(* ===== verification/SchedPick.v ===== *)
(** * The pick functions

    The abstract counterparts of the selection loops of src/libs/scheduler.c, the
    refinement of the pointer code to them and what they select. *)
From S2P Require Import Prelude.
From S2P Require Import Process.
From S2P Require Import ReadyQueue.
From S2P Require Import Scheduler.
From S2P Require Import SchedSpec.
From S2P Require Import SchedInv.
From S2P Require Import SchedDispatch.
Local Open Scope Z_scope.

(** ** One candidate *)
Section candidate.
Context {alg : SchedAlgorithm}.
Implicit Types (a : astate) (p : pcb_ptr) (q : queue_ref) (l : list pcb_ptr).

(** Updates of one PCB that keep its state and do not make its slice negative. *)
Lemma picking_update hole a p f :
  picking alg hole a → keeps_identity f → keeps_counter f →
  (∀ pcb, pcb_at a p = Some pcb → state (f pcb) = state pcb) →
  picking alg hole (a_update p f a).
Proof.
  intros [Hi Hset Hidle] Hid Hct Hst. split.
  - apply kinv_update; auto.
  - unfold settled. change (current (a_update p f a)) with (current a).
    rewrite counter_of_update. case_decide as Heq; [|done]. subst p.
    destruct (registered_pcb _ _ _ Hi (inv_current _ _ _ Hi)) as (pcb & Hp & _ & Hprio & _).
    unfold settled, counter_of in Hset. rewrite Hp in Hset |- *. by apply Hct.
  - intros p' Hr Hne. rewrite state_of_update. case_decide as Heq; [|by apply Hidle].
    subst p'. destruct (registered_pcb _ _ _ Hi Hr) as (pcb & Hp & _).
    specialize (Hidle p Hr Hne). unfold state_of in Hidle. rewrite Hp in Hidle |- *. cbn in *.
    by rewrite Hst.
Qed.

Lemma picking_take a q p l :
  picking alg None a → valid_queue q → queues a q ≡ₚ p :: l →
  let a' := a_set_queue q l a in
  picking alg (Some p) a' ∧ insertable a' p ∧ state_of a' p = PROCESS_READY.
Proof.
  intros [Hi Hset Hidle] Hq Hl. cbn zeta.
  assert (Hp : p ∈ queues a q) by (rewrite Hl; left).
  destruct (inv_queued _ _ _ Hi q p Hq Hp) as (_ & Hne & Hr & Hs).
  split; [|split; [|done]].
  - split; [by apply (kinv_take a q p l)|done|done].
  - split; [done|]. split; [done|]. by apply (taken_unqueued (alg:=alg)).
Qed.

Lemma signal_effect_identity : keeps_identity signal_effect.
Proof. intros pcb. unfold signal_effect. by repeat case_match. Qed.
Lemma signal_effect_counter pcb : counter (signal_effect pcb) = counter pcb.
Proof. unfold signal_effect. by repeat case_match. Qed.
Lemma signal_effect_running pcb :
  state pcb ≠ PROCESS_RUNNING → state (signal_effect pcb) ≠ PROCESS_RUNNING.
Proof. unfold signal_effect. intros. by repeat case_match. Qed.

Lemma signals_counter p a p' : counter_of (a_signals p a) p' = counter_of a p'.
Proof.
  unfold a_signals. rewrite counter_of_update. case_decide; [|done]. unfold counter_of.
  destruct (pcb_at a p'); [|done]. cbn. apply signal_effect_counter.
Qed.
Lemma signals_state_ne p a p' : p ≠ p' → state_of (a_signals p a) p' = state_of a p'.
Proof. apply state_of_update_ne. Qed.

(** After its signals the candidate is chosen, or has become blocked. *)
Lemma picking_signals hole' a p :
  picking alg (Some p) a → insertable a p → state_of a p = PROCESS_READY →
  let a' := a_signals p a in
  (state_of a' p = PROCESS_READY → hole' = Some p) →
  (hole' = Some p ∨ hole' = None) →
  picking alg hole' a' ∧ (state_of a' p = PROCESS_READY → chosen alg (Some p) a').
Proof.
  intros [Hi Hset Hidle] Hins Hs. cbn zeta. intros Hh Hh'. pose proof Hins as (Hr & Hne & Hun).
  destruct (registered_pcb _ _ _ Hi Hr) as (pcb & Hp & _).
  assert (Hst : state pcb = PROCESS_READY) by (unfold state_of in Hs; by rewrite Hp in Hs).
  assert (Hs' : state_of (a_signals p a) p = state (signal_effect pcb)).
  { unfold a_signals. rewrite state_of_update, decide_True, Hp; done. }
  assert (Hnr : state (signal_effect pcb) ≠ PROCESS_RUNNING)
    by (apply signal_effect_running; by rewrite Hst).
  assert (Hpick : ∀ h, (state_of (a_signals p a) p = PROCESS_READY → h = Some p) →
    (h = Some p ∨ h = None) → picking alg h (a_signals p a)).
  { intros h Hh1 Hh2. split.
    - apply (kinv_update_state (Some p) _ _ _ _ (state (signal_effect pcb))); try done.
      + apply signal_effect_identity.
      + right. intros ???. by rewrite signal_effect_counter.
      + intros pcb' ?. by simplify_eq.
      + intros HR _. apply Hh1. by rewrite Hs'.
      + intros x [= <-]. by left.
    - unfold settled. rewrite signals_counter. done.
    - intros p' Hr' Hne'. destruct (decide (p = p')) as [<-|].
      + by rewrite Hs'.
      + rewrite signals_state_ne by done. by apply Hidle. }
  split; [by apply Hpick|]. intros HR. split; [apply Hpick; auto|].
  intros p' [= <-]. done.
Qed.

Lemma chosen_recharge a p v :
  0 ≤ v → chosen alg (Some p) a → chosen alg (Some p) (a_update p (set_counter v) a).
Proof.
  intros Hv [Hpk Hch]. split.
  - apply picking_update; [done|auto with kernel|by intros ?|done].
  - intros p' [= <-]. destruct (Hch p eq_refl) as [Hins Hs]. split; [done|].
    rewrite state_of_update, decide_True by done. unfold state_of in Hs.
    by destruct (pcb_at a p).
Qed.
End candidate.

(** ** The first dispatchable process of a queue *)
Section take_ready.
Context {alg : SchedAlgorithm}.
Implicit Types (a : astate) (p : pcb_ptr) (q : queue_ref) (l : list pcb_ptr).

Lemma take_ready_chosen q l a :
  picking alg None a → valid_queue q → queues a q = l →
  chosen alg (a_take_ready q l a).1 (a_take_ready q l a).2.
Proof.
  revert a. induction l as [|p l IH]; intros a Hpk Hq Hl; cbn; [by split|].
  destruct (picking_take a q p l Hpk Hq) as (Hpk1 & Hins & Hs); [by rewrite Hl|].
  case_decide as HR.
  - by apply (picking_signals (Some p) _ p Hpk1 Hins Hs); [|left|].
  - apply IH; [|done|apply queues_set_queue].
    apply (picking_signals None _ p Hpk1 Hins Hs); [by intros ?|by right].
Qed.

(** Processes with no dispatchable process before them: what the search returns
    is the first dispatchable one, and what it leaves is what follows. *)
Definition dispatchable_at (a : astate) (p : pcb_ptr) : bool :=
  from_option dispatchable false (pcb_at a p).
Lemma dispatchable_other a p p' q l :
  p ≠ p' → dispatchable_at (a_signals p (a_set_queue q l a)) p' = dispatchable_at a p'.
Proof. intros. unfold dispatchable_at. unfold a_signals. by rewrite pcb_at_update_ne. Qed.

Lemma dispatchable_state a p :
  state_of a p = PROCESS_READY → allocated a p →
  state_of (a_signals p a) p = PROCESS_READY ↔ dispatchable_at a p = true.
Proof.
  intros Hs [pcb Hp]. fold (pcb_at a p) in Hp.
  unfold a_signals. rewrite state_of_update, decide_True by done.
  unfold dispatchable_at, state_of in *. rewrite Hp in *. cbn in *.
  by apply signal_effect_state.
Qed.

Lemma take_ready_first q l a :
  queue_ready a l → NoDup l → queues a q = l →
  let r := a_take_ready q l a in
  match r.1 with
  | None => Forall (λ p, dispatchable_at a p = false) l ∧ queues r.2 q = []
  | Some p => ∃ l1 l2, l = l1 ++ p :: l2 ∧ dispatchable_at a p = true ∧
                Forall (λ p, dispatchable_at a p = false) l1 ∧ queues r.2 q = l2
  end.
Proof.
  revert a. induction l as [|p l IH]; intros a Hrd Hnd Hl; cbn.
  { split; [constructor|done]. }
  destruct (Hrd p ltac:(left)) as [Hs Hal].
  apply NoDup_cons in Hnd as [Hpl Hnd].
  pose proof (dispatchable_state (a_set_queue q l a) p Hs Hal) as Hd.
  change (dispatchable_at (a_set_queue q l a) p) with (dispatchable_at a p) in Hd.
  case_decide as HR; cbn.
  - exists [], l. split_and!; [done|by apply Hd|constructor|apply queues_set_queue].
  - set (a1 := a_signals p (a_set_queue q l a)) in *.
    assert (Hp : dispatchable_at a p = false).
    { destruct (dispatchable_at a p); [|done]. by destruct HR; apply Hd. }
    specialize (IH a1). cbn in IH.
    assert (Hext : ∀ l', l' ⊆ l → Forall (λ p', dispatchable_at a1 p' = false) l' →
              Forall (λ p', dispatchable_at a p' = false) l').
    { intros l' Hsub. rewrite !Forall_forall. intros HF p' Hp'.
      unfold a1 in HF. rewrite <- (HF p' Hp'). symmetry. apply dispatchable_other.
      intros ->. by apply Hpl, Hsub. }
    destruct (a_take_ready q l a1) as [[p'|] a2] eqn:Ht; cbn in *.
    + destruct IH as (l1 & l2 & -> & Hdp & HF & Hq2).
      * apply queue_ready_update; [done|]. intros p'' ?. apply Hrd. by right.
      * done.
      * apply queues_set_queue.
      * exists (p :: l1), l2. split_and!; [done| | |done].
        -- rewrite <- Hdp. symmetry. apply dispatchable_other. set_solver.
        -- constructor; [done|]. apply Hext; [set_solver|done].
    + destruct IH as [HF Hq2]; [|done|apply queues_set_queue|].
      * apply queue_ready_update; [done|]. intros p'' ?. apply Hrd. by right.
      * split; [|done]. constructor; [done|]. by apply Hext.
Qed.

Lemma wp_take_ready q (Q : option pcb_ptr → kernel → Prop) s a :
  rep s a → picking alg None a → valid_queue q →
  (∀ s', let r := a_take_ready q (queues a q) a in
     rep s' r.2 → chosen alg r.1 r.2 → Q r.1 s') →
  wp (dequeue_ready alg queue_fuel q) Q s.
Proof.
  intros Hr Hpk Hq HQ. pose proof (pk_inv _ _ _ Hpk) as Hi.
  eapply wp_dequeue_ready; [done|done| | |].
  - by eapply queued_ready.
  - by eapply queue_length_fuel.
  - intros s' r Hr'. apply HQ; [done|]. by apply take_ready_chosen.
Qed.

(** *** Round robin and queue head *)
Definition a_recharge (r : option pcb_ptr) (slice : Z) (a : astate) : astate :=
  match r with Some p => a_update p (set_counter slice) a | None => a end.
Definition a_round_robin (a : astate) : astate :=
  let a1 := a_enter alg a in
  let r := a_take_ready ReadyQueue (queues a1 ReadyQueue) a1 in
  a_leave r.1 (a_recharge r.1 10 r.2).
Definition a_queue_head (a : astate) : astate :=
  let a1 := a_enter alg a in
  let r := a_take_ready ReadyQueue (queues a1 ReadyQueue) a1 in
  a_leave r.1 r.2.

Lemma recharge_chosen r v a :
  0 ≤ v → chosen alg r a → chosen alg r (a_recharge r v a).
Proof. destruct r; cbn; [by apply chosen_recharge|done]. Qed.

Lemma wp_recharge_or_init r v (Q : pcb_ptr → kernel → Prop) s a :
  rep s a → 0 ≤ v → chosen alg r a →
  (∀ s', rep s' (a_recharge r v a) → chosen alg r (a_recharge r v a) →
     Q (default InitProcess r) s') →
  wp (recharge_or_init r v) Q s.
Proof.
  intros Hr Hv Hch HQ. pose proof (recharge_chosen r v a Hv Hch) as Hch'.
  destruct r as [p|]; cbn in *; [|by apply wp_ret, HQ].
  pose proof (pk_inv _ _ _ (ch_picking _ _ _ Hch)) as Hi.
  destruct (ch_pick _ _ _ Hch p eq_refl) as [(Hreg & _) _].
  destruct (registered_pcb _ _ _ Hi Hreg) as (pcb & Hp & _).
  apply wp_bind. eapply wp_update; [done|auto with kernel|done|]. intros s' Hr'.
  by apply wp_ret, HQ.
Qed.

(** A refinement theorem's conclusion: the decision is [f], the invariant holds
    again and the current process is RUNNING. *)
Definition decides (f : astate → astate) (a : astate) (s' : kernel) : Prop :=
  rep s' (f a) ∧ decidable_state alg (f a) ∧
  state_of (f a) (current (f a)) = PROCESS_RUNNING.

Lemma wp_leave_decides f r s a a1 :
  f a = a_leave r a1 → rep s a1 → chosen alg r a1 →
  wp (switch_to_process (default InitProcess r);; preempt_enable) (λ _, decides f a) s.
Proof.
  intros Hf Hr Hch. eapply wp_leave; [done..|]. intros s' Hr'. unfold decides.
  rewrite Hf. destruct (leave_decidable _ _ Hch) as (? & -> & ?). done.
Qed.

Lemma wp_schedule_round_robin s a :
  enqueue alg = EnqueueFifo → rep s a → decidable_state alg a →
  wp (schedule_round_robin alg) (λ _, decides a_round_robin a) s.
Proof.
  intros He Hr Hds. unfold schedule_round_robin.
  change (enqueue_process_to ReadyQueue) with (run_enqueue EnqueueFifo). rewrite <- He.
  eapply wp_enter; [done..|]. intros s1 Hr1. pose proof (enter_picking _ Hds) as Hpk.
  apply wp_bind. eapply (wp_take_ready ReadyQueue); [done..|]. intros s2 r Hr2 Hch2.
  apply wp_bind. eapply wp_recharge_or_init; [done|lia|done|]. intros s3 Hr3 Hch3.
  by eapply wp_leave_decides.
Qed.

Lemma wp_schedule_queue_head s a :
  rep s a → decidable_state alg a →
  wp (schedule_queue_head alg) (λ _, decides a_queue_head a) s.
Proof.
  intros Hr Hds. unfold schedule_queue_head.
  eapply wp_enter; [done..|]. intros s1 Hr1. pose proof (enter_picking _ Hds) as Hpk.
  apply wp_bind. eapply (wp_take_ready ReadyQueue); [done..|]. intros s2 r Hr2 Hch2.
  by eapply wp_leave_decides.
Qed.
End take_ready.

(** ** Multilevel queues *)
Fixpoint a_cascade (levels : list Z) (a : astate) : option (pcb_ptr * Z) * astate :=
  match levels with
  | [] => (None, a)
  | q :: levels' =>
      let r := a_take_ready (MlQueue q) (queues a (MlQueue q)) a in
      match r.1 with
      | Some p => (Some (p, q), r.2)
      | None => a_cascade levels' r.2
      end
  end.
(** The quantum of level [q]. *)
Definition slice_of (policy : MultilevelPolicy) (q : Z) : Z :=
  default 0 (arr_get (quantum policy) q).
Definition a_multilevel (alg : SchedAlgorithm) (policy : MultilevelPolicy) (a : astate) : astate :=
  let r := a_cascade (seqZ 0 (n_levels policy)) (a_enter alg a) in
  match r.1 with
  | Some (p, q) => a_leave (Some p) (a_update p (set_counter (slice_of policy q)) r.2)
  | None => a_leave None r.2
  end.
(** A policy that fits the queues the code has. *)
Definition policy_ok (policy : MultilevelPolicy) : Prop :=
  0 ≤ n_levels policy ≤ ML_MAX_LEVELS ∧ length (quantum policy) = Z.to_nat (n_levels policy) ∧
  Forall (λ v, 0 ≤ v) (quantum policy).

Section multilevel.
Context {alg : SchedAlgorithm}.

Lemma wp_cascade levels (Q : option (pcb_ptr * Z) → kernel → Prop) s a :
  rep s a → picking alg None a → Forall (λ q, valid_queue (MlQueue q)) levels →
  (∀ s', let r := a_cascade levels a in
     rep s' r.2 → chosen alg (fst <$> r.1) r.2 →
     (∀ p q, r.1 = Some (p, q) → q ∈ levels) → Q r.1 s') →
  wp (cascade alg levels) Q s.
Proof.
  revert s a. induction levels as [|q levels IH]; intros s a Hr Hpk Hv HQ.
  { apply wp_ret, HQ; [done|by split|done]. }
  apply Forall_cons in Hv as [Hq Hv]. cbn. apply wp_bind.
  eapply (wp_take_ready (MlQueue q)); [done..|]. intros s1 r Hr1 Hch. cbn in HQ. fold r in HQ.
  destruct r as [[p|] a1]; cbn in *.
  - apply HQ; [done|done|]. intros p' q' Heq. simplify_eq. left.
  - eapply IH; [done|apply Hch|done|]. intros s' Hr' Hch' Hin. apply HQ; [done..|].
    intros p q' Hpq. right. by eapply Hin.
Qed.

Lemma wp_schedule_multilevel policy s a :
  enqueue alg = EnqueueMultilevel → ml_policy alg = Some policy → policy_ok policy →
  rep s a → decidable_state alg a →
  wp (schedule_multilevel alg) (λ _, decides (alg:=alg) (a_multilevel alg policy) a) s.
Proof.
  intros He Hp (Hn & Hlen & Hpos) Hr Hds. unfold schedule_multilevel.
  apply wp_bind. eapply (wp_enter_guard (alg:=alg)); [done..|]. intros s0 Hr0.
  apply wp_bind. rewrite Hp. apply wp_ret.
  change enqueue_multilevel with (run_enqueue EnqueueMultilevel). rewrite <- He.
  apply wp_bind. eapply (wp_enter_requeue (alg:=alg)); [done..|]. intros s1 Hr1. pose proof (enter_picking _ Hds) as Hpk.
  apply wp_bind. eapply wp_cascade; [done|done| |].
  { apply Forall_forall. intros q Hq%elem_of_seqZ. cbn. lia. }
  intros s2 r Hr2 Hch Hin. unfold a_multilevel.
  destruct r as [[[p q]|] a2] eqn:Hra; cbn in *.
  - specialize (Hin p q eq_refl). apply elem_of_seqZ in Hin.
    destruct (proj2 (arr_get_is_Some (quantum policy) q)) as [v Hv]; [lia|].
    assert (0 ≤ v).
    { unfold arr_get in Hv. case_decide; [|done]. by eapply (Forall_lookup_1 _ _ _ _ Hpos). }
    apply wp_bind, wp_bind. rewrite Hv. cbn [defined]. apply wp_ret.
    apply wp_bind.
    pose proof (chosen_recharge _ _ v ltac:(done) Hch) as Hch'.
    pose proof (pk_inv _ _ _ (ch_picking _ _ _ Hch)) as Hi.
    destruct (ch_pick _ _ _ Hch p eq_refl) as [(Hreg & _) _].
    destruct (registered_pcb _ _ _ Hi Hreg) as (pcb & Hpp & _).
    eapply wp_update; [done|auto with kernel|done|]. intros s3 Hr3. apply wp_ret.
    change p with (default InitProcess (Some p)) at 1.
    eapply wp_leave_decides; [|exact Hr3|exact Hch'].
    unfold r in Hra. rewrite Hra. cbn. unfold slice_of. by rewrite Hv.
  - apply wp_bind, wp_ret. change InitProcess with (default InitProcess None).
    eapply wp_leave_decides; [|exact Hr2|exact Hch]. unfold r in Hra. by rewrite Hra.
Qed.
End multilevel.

---+---

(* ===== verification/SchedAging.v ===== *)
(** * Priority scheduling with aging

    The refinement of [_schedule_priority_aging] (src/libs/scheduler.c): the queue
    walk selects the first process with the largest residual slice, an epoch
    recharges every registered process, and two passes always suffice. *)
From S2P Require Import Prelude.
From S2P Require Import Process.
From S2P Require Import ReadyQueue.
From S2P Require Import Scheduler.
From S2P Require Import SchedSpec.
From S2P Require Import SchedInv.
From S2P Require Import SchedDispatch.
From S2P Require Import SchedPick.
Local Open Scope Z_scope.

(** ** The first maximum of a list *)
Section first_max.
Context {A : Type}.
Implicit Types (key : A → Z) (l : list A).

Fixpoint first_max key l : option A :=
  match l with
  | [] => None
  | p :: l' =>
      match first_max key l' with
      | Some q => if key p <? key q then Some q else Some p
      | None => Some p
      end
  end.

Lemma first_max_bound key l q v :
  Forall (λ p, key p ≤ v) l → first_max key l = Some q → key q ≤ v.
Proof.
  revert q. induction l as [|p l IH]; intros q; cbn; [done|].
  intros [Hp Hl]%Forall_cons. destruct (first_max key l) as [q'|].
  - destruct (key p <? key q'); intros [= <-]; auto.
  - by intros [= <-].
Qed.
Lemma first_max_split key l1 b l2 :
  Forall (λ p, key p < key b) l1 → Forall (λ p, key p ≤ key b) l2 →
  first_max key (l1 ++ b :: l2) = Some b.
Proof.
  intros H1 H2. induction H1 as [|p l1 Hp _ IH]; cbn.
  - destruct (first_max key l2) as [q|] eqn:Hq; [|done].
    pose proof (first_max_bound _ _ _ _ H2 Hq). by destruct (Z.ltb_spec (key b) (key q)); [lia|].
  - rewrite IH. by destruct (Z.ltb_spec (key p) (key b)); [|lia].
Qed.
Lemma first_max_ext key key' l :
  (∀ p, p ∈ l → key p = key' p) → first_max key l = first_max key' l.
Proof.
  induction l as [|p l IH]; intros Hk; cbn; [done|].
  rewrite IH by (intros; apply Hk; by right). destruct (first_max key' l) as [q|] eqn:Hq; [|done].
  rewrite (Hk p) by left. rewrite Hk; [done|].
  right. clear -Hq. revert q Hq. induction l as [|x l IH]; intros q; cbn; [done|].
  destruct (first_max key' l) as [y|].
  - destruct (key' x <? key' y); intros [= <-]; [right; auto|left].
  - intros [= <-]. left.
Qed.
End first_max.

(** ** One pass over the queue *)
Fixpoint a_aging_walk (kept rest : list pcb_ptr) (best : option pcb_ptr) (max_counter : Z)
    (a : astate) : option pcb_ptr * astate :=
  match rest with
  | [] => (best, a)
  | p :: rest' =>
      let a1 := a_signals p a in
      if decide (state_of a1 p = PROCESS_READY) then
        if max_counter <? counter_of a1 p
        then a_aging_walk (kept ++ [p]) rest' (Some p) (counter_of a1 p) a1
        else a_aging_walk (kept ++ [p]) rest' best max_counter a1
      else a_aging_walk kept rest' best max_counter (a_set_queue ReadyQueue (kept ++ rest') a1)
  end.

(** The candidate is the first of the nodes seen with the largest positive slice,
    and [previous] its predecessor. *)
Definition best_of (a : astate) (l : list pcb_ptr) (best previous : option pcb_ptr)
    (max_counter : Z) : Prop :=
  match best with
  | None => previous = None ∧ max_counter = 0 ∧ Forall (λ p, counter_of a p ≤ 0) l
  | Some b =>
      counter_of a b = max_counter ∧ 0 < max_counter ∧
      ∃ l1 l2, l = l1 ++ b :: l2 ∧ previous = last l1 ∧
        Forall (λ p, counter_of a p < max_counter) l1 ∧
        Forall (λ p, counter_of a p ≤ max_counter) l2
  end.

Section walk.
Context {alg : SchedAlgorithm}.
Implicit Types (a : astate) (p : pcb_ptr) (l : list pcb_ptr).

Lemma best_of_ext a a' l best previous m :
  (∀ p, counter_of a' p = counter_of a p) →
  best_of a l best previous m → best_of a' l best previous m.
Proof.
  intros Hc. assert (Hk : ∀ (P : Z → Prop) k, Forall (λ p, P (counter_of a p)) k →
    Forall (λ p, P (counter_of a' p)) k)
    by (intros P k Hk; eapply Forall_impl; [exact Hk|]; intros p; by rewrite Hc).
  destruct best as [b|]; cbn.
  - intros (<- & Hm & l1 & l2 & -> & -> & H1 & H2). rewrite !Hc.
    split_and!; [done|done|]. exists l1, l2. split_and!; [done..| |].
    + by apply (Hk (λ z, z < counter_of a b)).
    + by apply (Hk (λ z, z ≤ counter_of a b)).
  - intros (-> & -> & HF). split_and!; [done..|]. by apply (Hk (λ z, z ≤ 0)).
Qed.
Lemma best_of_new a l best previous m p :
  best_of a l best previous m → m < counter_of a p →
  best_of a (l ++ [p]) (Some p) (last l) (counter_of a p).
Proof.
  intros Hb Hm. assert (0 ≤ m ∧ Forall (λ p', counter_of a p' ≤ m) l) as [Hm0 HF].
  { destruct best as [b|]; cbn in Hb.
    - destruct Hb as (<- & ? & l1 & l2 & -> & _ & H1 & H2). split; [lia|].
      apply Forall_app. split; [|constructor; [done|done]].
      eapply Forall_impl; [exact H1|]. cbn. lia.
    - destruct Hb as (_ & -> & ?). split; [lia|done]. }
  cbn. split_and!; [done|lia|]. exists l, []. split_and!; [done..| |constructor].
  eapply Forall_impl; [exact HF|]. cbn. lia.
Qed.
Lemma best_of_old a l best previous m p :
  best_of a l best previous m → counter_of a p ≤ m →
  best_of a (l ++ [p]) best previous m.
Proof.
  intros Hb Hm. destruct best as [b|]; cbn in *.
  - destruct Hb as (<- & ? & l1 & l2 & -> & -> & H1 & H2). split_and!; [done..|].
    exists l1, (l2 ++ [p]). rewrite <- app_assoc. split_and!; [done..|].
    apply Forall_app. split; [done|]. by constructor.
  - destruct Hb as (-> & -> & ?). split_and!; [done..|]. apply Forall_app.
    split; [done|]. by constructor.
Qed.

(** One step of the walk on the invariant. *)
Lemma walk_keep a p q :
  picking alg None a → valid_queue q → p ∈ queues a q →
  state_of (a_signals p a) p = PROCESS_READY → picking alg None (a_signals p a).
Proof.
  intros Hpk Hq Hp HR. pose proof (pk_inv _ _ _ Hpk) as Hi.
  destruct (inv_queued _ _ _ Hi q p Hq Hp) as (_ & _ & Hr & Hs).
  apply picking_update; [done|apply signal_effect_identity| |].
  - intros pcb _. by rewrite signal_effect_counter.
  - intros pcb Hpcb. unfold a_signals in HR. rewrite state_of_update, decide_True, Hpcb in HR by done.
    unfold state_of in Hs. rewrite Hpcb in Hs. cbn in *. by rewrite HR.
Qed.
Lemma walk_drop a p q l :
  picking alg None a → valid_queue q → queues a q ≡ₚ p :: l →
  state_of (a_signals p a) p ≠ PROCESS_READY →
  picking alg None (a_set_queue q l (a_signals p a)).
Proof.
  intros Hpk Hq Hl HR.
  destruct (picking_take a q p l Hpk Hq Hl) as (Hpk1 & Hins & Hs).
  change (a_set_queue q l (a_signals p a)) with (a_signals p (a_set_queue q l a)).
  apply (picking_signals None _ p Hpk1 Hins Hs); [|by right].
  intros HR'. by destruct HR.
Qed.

---+---

Exercise instructions:
Everything from the line with "(* ===== verification/SchedPick.v ===== *)" through the line with "subst p'. destruct" should be written out exactly as it appears above, end lines included, and nothing outside that range.

Result of this exercise:
(* ===== verification/SchedPick.v ===== *)
(** * The pick functions

    The abstract counterparts of the selection loops of src/libs/scheduler.c, the
    refinement of the pointer code to them and what they select. *)
From S2P Require Import Prelude.
From S2P Require Import Process.
From S2P Require Import ReadyQueue.
From S2P Require Import Scheduler.
From S2P Require Import SchedSpec.
From S2P Require Import SchedInv.
From S2P Require Import SchedDispatch.
Local Open Scope Z_scope.

(** ** One candidate *)
Section candidate.
Context {alg : SchedAlgorithm}.
Implicit Types (a : astate) (p : pcb_ptr) (q : queue_ref) (l : list pcb_ptr).

(** Updates of one PCB that keep its state and do not make its slice negative. *)
Lemma picking_update hole a p f :
  picking alg hole a → keeps_identity f → keeps_counter f →
  (∀ pcb, pcb_at a p = Some pcb → state (f pcb) = state pcb) →
  picking alg hole (a_update p f a).
Proof.
  intros [Hi Hset Hidle] Hid Hct Hst. split.
  - apply kinv_update; auto.
  - unfold settled. change (current (a_update p f a)) with (current a).
    rewrite counter_of_update. case_decide as Heq; [|done]. subst p.
    destruct (registered_pcb _ _ _ Hi (inv_current _ _ _ Hi)) as (pcb & Hp & _ & Hprio & _).
    unfold settled, counter_of in Hset. rewrite Hp in Hset |- *. by apply Hct.
  - intros p' Hr Hne. rewrite state_of_update. case_decide as Heq; [|by apply Hidle].
    subst p'. destruct (registered_pcb _ _ _ Hi Hr) as (pcb & Hp & _).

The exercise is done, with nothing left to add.